Inferoa: Inference-native Tokenmaxxing Agent Harness for Loop Engineering

2026-06-08T00:00:00.000Z

The most interesting agent work is moving from better prompts to better loops.

Loop Engineering means giving the model a goal, feedback, verification, memory, and tools, then letting it self-correct until the work is proven. Primitives like /goal, rubric-driven outcomes, verifier sub-agents, and memory-backed sessions matter because they move the work from "prompt the next answer" to "design the system that keeps improving."

That loop is also an inference workload. As turns accumulate, prompt prefixes drift, cache reuse collapses, stale evidence fills context, model routing gets harder, and serving choices start to matter.

That is where Loop Engineering has to become inference-native. A long-horizon loop needs to see the substrate it is consuming: tokens, cache, context, routes, endpoints, and model capacity. Tokenmaxxing is the discipline of keeping those surfaces explicit so every horizon can reuse, compress, route, and recover instead of sending another blind chat turn.

That is the gap Inferoa is built around. The name is deliberately literal:

Inferoa = Infer(Inference-native)o(Tokenmaxxing Loop Engineering)a(Agent Harness).

Inferoa is an Inference-native Tokenmaxxing Agent Harness for Loop Engineering. It brings the pieces a serious loop needs into one runtime: goal/rubric feedback, verification evidence, memory and context control, prefix-cache discipline, intelligent routing through vLLM Semantic Router, high-throughput serving with vLLM Engine, vLLM Omni multimodal capability, and tokenmaxxing observability across every turn.

What Breaks

Long-horizon agents are not one prompt. They are loops: plan, act, observe, verify, remember, and decide whether to continue. If the runtime treats every turn as generic chat traffic, it loses both sides of the optimization surface: the feedback that drives self-correction and the inference signals that keep the workload efficient.
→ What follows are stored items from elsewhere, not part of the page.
Lemma returned_urls_complete_witness :
  exists out,
    result (extract_images (healthy_browser [thumb; unsized]) post) = Ok out
    /\ forall x, x ∈ out <-> exists img, img ∈ [thumb; unsized] /\ accepts img x.
Proof.
  apply (returned_urls_complete (healthy_browser [thumb; unsized]) post
           [thumb; unsized]); reflexivity.
Defined.

(** The round of an element that reached the size test, in terms of
    the outcome of the test. *)
Lemma process_image_passed (img : element) (src : string) (small : bool) :
  passes_url_checks img src -> small_image img = (Ok small, []) ->
  forall images,
    process_image img images
    = (Ok (if small then images else images ++ [src]), []).
Proof.
  intros (Hsrc & [alt Halt] & Ht & Hd & Hx & Hh) Hsm images.
  unfold process_image. rewrite Hsrc, Halt. simpl. rewrite Ht, Hd, Hx, Hh. simpl.
  rewrite Hsm. by destruct small.
Qed.

(** The size test says "small" only for two integers, one below 50. *)
Lemma small_image_true (img : element) :
  small_image img = (Ok true, []) ->
  exists w h, dimension_known (el_width img) w /\ dimension_known (el_height img) h
              /\ (w < 50 \/ h < 50)%Z.
Proof.
  unfold small_image, py_int, from_option, dimension_known.
  destruct (el_width img) as [[ws|]|?], (el_height img) as [[hs|]|?];
    simpl; try discriminate;
    try (destruct (PyStr.truthy ws); simpl; discriminate).
  destruct (PyStr.truthy ws), (PyStr.truthy hs); simpl; try discriminate.
  destruct (PyStr.int ws) as [w|] eqn:Hw; simpl; [|discriminate].
  destruct (PyStr.int hs) as [h|] eqn:Hh; simpl; [|discriminate].
  intros [= Hsmall]. exists w, h. split; [by eauto|]. split; [by eauto|].
  apply orb_true_iff in Hsmall. rewrite !Z.ltb_lt in Hsmall. done.
Qed.

(** The size test on two integers. *)
Lemma small_image_known (img : element) (w h : Z) :
  dimension_known (el_width img) w -> dimension_known (el_height img) h ->
  small_image img = (Ok ((w <? 50)%Z || (h <? 50)%Z), []).
Proof.
  intros (ws & Hw & Hwi) (hs & Hh & Hhi).
  unfold small_image, py_int, from_option. rewrite Hw, Hh. simpl.
  assert (PyStr.truthy ws = true) as ->.
  { destruct ws; [|done]. discriminate Hwi. }
  assert (PyStr.truthy hs = true) as ->.
  { destruct hs; [|done]. discriminate Hhi. }
  simpl. by rewrite Hwi, Hhi.
Qed.

(** X6. For an element that reached the size test, the test excludes
    it exactly when width and height both read as integers and one of
    them is below 50; in every other case (a dimension missing, a read
    that raises, a value like [40px] that is no integer) the element is
    accepted. *)
Theorem size_exclusion_exact (img : element) (src : string) :
  passes_url_checks img src ->
  (skips img <->
     exists w h, dimension_known (el_width img) w
                 /\ dimension_known (el_height img) h /\ (w < 50 \/ h < 50)%Z)
  /\ (dimension_unreadable (el_width img) \/ dimension_unreadable (el_height img) ->
      accepts img src).
Proof.
  intros Hp. destruct (small_image_returns img) as [small Hsm].
  pose proof (process_image_passed img src small Hp Hsm) as Hrun.
  split; [split|].
  - intros Hskip. destruct small; [by apply small_image_true|].
    destruct (accepts_not_skips img src Hrun Hskip).
  - intros (w & h & Hw & Hh & Hlt).
    rewrite (small_image_known img w h Hw Hh) in Hsm. injection Hsm as <-.
    assert ((w <? 50)%Z || (h <? 50)%Z = true) as Hb
      by (apply orb_true_iff; rewrite !Z.ltb_lt; lia).
    rewrite Hb in Hrun. intros images. rewrite (Hrun images). eauto.
  - intros Hbad. destruct small; [|exact Hrun].
    destruct (small_image_true img Hsm) as (w & h & (ws & Hw & Hwi) & (hs & Hh & Hhi) & _).
    destruct Hbad as [[[e He]|(s & Hs & Hi)]|[[e He]|(s & Hs & Hi)]];
      congruence.
Qed.

Lemma px_sized_checks : passes_url_checks px_sized photo_c.
Proof. repeat split. by exists (Some EmptyString). Defined.

Lemma size_exclusion_exact_witness :
  (skips px_sized <->
     exists w h, dimension_known (el_width px_sized) w
                 /\ dimension_known (el_height px_sized) h /\ (w < 50 \/ h < 50)%Z)
  /\ (dimension_unreadable (el_width px_sized)
      \/ dimension_unreadable (el_height px_sized) ->
      accepts px_sized photo_c).
Proof. apply (size_exclusion_exact px_sized photo_c px_sized_checks). Defined.

(** An image of 40 by 40 whose width reads [40px] is returned. *)
Example px_sized_returned :
  result (extract_images (healthy_browser [px_sized]) post) = Ok [photo_c].
Proof. vm_compute. reflexivity. Qed.
Lemma buffer_is_flushed_once_witness :
  (JsString.trim (finalTranscriptRef listeningWithBuffer) <> ""
   /\ map callback (silenceTimers listeningWithBuffer)
      = [SilenceCb (active listeningWithBuffer)]
   /\ hasSpokenContent (active listeningWithBuffer) = false)
  /\ fetches (exec (silenceCallback (active listeningWithBuffer))
                (exec (stopListening (st listeningWithBuffer)) listeningWithBuffer))
     = [mkChatRequest "good morning" [] "normal"]
  /\ fetches (exec (silenceCallback (active listeningWithBuffer)) listeningWithBuffer) = []
  /\ fetches (exec (stopListening (st listeningWithBuffer))
                (exec (silenceCallback (active listeningWithBuffer)) listeningWithBuffer))
     = [mkChatRequest "good morning" [] "normal"].
Proof.
  assert (H : JsString.trim (finalTranscriptRef listeningWithBuffer) <> "")
    by (vm_compute; discriminate).
  assert (Hc : map callback (silenceTimers listeningWithBuffer)
               = [SilenceCb (active listeningWithBuffer)]) by (vm_compute; reflexivity).
  assert (He : hasSpokenContent (active listeningWithBuffer) = false)
    by (vm_compute; reflexivity).
  split; [exact (conj H (conj Hc He))|].
  destruct (buffer_is_flushed_once (st listeningWithBuffer) (active listeningWithBuffer)
              listeningWithBuffer H) as (H1 & H2 & H3 & H4 & _).
  split; [rewrite H2, H1; vm_compute; reflexivity|].
  split; [rewrite H3; vm_compute; reflexivity|].
  rewrite H4. vm_compute. reflexivity.
Defined.

(* ===================================================================== *)
(** ** More on the silence timer and the commit of a render *)
(* ===================================================================== *)

Lemma filter_silence_snoc l t :
  isSilence t = false -> filter isSilence (l ++ [t])%list = filter isSilence l.
Proof. intros H. rewrite filter_app. cbn. rewrite H. apply app_nil_r. Qed.
(** The two callbacks of [authenticate]. *)
Definition authenticate_then (f : value) (r : Outcome) : M Settled :=
  match r with
  | Resolved c =>
      setup f c true;;
      mret Fulfilled
  | Rejected error =>
      clear false;;
      trigger (sessionAuthenticationFailed error);;
      mret (RejectedWith (Some error))
  end.

(** [invalidate()], up to the promise of the authenticator. *)
Definition invalidate : M (Settled + Pending) :=
  promise (
    this ← getSession;
    authenticator ← containerLookup (authenticatorFactory this);
    mret (inr (mkPending authenticator (invalidateWith (content this))
                 (thenOfInvalidate authenticator)))).

(** The two callbacks of [invalidate]. *)
Definition invalidate_then (authenticator : string) (r : Outcome) : M Settled :=
  match r with
  | Resolved _ =>
      off authenticator "sessionDataUpdated";;
      clear true;;
      mret Fulfilled
  | Rejected error =>
      trigger (sessionInvalidationFailed error);;
      mret (RejectedWith (Some error))
  end.

(** [restore()], up to the promise of the authenticator. *)
Definition restore : M (Settled + Pending) :=
  promise (
    restoredContent ← storeRestore;
    match restoredContent !! "authenticatorFactory" with
    | Some f =>
        if truthy f then
          let restoredContent := delete "authenticatorFactory" restoredContent in
          authenticator ← containerLookup f;
          mret (inr (mkPending authenticator (restoreWith restoredContent) (thenOfRestore f)))
        else
          storeClear;;
          mret (inl (RejectedWith None))
    | None =>
        storeClear;;
        mret (inl (RejectedWith None))
    end).
(** * xSNUpdateSetBuilder: a shallow embedding of the update-set builder

    The development follows [global.xSNUpdateSetBuilder.js].  The builder
    object ([this]) is a record holding the captured-object map and the
    counter; the platform it talks to (GlideRecord, GlideUpdateSet,
    GlideUpdateManager2, gs) is a record of functions, and every call made to
    it is written to a trace, so that "before any lookup" and "restored
    before returning" are statements about that trace.

    Modelling choices:
    - a JavaScript argument is [JS.value]: [undefined], [null] or a string;
      ["" + v] is [JS.to_string], [JSUtil.nil]/[gs.nil] is [JS.nil];
    - [_capturedObjectMap] is a plain object used as a map from sys_id to
      table name.  [for (k in map)] walks own properties in insertion order
      and an assignment to an existing key keeps its position, so the map is
      an association list in insertion order; properties inherited from
      Object.prototype, and keys that are array indices (which an engine
      may enumerate first), are outside the model: a sys_id is a
      32-character identifier;
    - [_capturedObjectCount] is a natural number;
    - a thrown exception leaves every mutation made before it in place, so
      the monad returns the environment on both completions;
    - [captureArchivalRule] calls itself with no decreasing measure: it takes
      fuel and returns [None] when the fuel runs out. *)

From Stdlib Require Import String Ascii List Bool Arith Lia DecimalString.
Import ListNotations.
Open Scope string_scope.

(** ** JavaScript values *)

Module JS.
(** X13.  validateNotificationOptions looks at the keys of the record,
    validateAndSanitizeData at the values under them.  A record that has
    the key [email] with a value that counts as false, and no SMS, has one
    of the options [email] and [sms]; validateAndSanitizeData checks
    nothing of it and returns a fresh copy of the record, with no payload
    looked at. *)
Theorem option_present_payload_unchecked (h : heap) (l : loc) (ps : props) :
  h !! l = Some (OObj ps) ->
  has_prop ps (js "email") = true ->
  truthy (get_prop ps (js "email")) = false ->
  truthy (get_prop ps (js "sms")) = false ->
  validateNotificationOptions (VRef l) [js "email"; js "sms"] h
  = (Return true, h)
  /\ validateAndSanitizeData (VRef l) h
     = (Return (VRef (S (length h))),
        h ++ [OObj []; OObj (assign_set [] ps)]).
Proof.
  intros H Hk He Hs. split.
  - rewrite (validateNotificationOptions_run _ _ _ _ H).
    cbn [existsb]. rewrite Hk. reflexivity.
  - assert (H' : (h ++ [OObj []]) !! l = Some (OObj ps)).
    { rewrite lookup_app_l by (eapply lookup_lt_Some, H). exact H. }
    unfold validateAndSanitizeData. rewrite bind_alloc. cbv beta.
    rewrite (bind_getp _ _ _ _ _ H'). cbn [obj_get]. rewrite He.
    cbv iota. rewrite bind_ret.
    rewrite (bind_getp _ _ _ _ _ H'). cbn [obj_get]. rewrite Hs.
    cbv iota. rewrite bind_ret.
    unfold Object_assign_fresh. rewrite !bind_read. unfold own_props.
    rewrite H'.
    rewrite lookup_app_r by lia. rewrite Nat.sub_diag. cbn [lookup list_lookup].
    unfold alloc. rewrite length_app, <- app_assoc. cbn [length app].
    rewrite Nat.add_1_r. reflexivity.
Qed.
The failure modes are familiar:

the goal is present, but the feedback loop is too weak to drive correction;
grading is collapsed into self-critique instead of independent evidence;
memory becomes a folder of notes rather than a reusable outer loop;
prompt shape drifts, so prefix cache cannot be reused reliably;
context selection becomes "paste more" instead of "select better";
cheap, private, or mechanical turns still take expensive model paths;
serving and cache signals arrive too late to shape the next action.

These are runtime design problems, not analytics problems.

What Changes

Inferoa makes inference behavior visible while the loop is still running. The point is not to add another dashboard. The point is to let the runtime choose better prompts, better context, better routes, and better recovery behavior before the next turn is sent.

Surface	Substrate	What Inferoa Makes Native	Why It Matters
Loop Engineering	Inferoa Goal Mode	Recursive long-horizon goals, horizons, candidate work, reflection, and completion evidence	The engineering loop keeps running until the work is proven
Agent Harness	Inferoa	Sessions, tools, plans, autoresearch, resources, recovery, and prefix-cache discipline	Long work gets a durable runtime while preserving reusable prompt prefixes
Context Optimization	CodeGraph, RTK	Compression, graph-shaped repo context, bounded tool output, and evidence selection	The model sees evidence, not raw sprawl
Intelligent Routing	vLLM Semantic Router	Model paths respond to cost, safety, privacy, capability, and session pressure	Turns can route between self-hosted vLLM models and external frontier models
Model Serving	vLLM Engine, vLLM Omni	High-throughput, memory-efficient serving and multimodal endpoints stay visible to the harness	Self-hosted paths make cost, safety, privacy, and data sovereignty controllable when an external frontier model is unnecessary

This is the core design: the agent is not merely calling an inference system; the loop is shaped by it.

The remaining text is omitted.